▶ **Work request**
Take every line in the entries that includes the word "only" and copy it.

= = = = =

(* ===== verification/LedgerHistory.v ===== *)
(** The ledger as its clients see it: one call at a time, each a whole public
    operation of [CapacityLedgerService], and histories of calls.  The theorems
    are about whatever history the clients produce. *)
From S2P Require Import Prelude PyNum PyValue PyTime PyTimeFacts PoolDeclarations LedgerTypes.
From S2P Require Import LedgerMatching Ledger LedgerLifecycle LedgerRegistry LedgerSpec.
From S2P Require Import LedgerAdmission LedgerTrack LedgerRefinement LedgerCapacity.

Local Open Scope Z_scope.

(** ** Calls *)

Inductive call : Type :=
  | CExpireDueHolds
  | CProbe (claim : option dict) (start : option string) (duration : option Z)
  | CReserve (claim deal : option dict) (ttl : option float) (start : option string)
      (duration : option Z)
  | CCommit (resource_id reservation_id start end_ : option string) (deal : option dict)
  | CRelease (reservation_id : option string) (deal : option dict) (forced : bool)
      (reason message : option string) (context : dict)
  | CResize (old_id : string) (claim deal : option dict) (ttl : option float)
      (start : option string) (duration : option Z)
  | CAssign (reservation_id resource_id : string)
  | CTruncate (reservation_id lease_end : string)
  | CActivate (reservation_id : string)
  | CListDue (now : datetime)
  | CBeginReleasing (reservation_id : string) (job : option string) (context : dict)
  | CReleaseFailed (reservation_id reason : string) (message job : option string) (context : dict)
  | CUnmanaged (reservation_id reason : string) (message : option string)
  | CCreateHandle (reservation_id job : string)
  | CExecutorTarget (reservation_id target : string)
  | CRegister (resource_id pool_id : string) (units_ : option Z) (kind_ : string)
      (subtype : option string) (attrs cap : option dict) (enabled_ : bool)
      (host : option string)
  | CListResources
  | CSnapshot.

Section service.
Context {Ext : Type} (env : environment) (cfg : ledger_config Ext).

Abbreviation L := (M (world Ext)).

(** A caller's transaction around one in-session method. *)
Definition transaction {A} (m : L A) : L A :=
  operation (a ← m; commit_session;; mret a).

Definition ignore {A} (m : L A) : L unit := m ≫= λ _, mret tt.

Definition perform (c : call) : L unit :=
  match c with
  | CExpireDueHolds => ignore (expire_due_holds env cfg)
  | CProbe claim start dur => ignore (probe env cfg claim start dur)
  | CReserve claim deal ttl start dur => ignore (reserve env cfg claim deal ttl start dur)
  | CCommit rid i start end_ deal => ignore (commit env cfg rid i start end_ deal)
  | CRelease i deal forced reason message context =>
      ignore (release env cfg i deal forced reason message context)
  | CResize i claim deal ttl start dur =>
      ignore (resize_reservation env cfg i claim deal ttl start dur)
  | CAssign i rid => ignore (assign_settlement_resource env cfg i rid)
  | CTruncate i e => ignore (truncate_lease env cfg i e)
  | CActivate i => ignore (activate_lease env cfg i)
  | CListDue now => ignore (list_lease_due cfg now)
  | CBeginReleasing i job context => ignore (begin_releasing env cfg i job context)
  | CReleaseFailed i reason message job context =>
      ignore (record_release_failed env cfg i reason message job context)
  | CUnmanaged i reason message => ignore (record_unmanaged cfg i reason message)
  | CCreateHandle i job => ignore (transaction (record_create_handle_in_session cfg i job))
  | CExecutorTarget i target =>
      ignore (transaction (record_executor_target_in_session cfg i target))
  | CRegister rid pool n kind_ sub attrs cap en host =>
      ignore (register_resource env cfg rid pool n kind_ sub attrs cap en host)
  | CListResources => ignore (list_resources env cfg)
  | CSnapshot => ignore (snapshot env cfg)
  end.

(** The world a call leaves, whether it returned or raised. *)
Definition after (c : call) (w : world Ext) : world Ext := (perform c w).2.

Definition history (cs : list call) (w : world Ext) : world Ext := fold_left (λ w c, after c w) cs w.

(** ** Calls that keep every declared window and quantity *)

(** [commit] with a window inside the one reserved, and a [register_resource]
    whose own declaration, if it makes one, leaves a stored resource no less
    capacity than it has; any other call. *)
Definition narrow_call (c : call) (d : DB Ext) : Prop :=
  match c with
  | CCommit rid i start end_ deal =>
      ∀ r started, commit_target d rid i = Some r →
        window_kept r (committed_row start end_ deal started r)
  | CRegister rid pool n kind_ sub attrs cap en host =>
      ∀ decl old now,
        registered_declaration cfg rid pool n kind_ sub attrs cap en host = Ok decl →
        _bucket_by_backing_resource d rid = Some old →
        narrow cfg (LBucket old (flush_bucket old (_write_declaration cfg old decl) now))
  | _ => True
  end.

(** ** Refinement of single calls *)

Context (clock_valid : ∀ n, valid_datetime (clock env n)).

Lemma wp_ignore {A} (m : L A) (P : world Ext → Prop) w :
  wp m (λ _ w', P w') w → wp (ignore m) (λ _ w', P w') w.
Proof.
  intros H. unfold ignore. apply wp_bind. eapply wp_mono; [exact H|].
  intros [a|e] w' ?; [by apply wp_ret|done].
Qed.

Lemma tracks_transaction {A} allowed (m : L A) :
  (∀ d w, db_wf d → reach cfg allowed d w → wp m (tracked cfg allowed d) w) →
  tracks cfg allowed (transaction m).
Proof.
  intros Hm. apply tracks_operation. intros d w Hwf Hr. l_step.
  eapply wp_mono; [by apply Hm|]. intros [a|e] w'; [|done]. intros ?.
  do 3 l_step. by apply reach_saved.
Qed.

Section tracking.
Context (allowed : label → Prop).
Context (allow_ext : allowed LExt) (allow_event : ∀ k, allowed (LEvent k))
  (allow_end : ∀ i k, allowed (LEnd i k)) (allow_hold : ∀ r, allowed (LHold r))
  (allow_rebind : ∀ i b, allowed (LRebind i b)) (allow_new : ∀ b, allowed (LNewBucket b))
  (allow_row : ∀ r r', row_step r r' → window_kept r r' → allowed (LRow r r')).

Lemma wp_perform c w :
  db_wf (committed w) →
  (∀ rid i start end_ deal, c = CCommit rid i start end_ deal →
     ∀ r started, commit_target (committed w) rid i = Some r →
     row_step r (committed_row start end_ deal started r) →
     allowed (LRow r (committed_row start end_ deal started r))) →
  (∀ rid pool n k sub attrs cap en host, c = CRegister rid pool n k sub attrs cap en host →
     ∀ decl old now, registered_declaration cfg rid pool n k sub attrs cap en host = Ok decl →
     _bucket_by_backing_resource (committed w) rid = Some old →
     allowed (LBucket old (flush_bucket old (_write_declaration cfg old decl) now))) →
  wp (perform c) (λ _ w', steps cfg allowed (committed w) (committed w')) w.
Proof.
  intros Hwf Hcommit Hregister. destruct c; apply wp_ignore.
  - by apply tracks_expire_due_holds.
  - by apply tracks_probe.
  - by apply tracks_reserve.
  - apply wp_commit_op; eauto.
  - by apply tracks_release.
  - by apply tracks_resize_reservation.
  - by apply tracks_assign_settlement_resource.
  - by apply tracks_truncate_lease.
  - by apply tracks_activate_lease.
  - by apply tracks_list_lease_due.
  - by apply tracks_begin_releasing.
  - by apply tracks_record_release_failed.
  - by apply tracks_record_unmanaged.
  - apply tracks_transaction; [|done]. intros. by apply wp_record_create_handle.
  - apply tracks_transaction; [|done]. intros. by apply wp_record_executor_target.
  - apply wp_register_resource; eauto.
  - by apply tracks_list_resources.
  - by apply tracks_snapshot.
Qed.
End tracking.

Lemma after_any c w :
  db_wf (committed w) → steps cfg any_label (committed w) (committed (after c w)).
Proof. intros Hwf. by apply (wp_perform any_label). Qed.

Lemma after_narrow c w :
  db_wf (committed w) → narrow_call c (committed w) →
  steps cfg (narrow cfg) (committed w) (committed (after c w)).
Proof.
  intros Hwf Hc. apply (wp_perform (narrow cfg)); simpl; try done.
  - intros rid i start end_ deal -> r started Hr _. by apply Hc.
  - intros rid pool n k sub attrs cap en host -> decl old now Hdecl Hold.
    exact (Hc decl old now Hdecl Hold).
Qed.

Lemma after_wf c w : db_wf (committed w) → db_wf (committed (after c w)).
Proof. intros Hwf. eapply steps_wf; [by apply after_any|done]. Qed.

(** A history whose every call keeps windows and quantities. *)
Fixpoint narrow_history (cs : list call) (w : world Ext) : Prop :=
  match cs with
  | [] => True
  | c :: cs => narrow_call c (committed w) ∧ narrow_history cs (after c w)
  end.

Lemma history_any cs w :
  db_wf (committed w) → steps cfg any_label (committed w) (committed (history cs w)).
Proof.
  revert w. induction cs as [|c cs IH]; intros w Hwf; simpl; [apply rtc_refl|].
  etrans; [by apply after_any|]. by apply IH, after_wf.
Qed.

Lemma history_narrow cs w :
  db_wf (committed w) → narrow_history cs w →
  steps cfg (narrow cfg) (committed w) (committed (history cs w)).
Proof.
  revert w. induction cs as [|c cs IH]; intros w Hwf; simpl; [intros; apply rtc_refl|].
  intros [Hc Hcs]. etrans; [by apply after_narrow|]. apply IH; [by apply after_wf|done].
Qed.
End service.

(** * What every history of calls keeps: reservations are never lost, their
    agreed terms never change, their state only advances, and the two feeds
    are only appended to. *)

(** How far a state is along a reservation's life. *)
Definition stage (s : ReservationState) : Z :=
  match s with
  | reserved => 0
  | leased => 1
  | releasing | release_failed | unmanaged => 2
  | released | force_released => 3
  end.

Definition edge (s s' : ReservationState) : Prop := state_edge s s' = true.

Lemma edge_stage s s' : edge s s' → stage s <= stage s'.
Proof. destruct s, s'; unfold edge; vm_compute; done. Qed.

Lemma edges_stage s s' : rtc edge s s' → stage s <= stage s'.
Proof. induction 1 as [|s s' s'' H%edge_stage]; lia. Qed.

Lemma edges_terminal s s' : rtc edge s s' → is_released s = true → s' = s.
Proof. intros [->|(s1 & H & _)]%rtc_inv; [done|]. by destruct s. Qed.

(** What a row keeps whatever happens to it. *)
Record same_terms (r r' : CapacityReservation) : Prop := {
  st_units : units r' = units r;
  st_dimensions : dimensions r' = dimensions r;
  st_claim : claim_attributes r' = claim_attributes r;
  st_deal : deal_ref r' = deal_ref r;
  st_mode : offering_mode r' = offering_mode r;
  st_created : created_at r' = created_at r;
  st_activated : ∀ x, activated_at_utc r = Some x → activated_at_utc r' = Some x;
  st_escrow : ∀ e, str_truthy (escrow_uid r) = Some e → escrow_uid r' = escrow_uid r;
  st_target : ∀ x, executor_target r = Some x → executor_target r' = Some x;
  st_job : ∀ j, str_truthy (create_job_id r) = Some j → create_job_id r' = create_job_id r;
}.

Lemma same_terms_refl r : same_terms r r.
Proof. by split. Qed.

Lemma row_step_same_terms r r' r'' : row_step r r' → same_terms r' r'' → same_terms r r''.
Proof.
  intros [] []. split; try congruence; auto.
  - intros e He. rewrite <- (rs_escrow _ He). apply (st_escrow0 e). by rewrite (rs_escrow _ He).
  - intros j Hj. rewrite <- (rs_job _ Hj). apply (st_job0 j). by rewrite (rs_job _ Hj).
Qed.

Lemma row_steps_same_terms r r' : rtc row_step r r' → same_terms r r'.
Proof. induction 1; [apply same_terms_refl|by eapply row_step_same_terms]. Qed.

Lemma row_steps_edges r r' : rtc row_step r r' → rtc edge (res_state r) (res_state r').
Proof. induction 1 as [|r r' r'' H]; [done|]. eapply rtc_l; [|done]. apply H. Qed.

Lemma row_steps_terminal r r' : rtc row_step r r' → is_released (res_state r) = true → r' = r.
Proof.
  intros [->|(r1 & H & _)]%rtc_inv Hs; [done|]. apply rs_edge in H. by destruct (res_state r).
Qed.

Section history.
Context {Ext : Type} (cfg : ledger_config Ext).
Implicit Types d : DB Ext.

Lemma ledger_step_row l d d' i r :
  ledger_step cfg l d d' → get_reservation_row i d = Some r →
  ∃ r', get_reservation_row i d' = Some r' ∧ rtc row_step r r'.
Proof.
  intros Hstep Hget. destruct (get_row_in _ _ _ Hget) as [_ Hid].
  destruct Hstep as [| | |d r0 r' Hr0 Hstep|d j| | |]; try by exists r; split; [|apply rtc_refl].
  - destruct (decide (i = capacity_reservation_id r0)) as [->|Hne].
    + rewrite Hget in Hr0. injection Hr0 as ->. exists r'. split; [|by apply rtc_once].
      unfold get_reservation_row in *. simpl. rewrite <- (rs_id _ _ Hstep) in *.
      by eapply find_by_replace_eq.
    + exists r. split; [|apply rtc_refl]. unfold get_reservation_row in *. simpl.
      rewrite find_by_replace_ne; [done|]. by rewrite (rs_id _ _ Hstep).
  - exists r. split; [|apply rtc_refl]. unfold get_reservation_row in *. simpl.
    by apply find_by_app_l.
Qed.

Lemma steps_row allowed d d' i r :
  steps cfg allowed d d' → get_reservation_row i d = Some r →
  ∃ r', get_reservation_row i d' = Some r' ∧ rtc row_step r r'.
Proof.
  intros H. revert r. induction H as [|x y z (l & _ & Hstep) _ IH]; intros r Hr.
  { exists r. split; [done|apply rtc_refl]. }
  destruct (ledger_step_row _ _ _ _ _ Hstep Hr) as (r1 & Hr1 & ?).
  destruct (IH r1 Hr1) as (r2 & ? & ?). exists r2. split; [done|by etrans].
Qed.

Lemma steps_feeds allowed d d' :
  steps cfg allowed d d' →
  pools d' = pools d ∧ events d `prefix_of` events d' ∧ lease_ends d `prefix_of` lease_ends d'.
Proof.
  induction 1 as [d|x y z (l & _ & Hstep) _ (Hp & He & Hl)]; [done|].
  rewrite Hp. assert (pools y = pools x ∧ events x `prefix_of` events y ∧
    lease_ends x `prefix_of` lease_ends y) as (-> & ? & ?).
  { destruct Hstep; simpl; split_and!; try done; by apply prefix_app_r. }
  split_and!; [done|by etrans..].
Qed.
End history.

= = = = =

▶ **Solution to the exercise**
    agreed terms never change, their state only advances, and the two feeds
    are only appended to. *)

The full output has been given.